Pull every line that includes the word "ndim" from the data.
----
(* ===== verification/Overlap.v ===== *)
(** * Non-overlapping and dense layouts, dense strides, memory overlap.

    [_compute_non_overlapping_and_dense] of c10/core/Contiguity.h,
    [infer_dense_strides] of aten/src/ATen/ExpandUtils.cpp and the overlap
    tests of aten/src/ATen/MemoryOverlap.cpp. *)

From S2P Require Import Prelude Layout ViewStride Contiguity.

(** ** [_compute_non_overlapping_and_dense]. *)

(** The comparator of the sort: sizes 0 and 1 go to the end of the array. *)
Definition nod_less (sizes strides : list Z) (a b : nat) : bool :=
  if sizes !!! a <? 2 then false
  else if sizes !!! b <? 2 then true
  else strides !!! a <? strides !!! b.

Fixpoint nod_loop (sizes strides : list Z) (require_stride : Z) (perm : list nat) : bool :=
  match perm with
  | [] => true
  | p :: perm' =>
      let size_perm_i := sizes !!! p in
      if size_perm_i <? 2 then true
      else if negb (strides !!! p =? require_stride) then false
      else nod_loop sizes strides (require_stride * size_perm_i) perm'
  end.

Definition _compute_non_overlapping_and_dense (sizes strides : list Z) : bool :=
  let dim := length sizes in
  if (dim =? 1)%nat then (sizes !!! 0%nat <? 2) || (strides !!! 0%nat =? 1)
  else nod_loop sizes strides 1 (std_sort (nod_less sizes strides) (seq 0 dim)).

(** ** [infer_dense_strides]. *)

(** -1 if [dim0] should come before [dim1], 1 if after, 0 if ambiguous. *)
Definition should_swap (tensor_sizes tensor_strides : list Z) (dim0 dim1 : nat) : Z :=
  let stride0 := tensor_strides !!! dim0 in
  let stride1 := tensor_strides !!! dim1 in
  if (stride0 =? 0) || (stride1 =? 0) then 0
  else if stride0 <? stride1 then -1
  else if stride0 >? stride1 then 1
  else if tensor_sizes !!! dim0 >? tensor_sizes !!! dim1 then 1
  else 0.

(** [std::swap(perm[i], perm[j])]. *)
Definition swap_at (perm : list nat) (i j : nat) : list nat :=
  <[i := perm !!! j]> (<[j := perm !!! i]> perm).

(** The inner loop of the insertion sort, [j] over [js]; an ambiguous
    comparison skips the position without moving. *)
Fixpoint insertion_inner (cmp : nat → nat → Z) (i : nat) (js : list nat)
    (dim1 : nat) (perm : list nat) : list nat :=
  match js with
  | [] => perm
  | j :: js' =>
      let dim0 := (i - j)%nat in
      let comparison := cmp (perm !!! dim0) (perm !!! dim1) in
      if comparison >? 0 then insertion_inner cmp i js' dim0 (swap_at perm dim0 dim1)
      else if comparison <? 0 then perm
      else insertion_inner cmp i js' dim1 perm
  end.

(** The sort shared with TensorIterator: [i] from 1, [j] from 1 to [i]. *)
Definition insertion_sort (cmp : nat → nat → Z) (ndim : nat) (perm : list nat) : list nat :=
  foldl (fun perm i => insertion_inner cmp i (seq 1 i) i perm) perm (seq 1 (ndim - 1)).

(** The strides written along [perm]. *)
Fixpoint dense_loop (tensor_sizes : list Z) (curr_stride : Z) (perm : list nat)
    (out_strides : list Z) : list Z :=
  match perm with
  | [] => out_strides
  | idx :: perm' =>
      let out_strides := <[idx := curr_stride]> out_strides in
      let curr_stride :=
        if tensor_sizes !!! idx >? 1 then curr_stride * (tensor_sizes !!! idx)
        else curr_stride in
      dense_loop tensor_sizes curr_stride perm' out_strides
  end.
----
*Solution to this task*
Definition insertion_sort (cmp : nat → nat → Z) (ndim : nat) (perm : list nat) : list nat :=
  foldl (fun perm i => insertion_inner cmp i (seq 1 i) i perm) perm (seq 1 (ndim - 1)).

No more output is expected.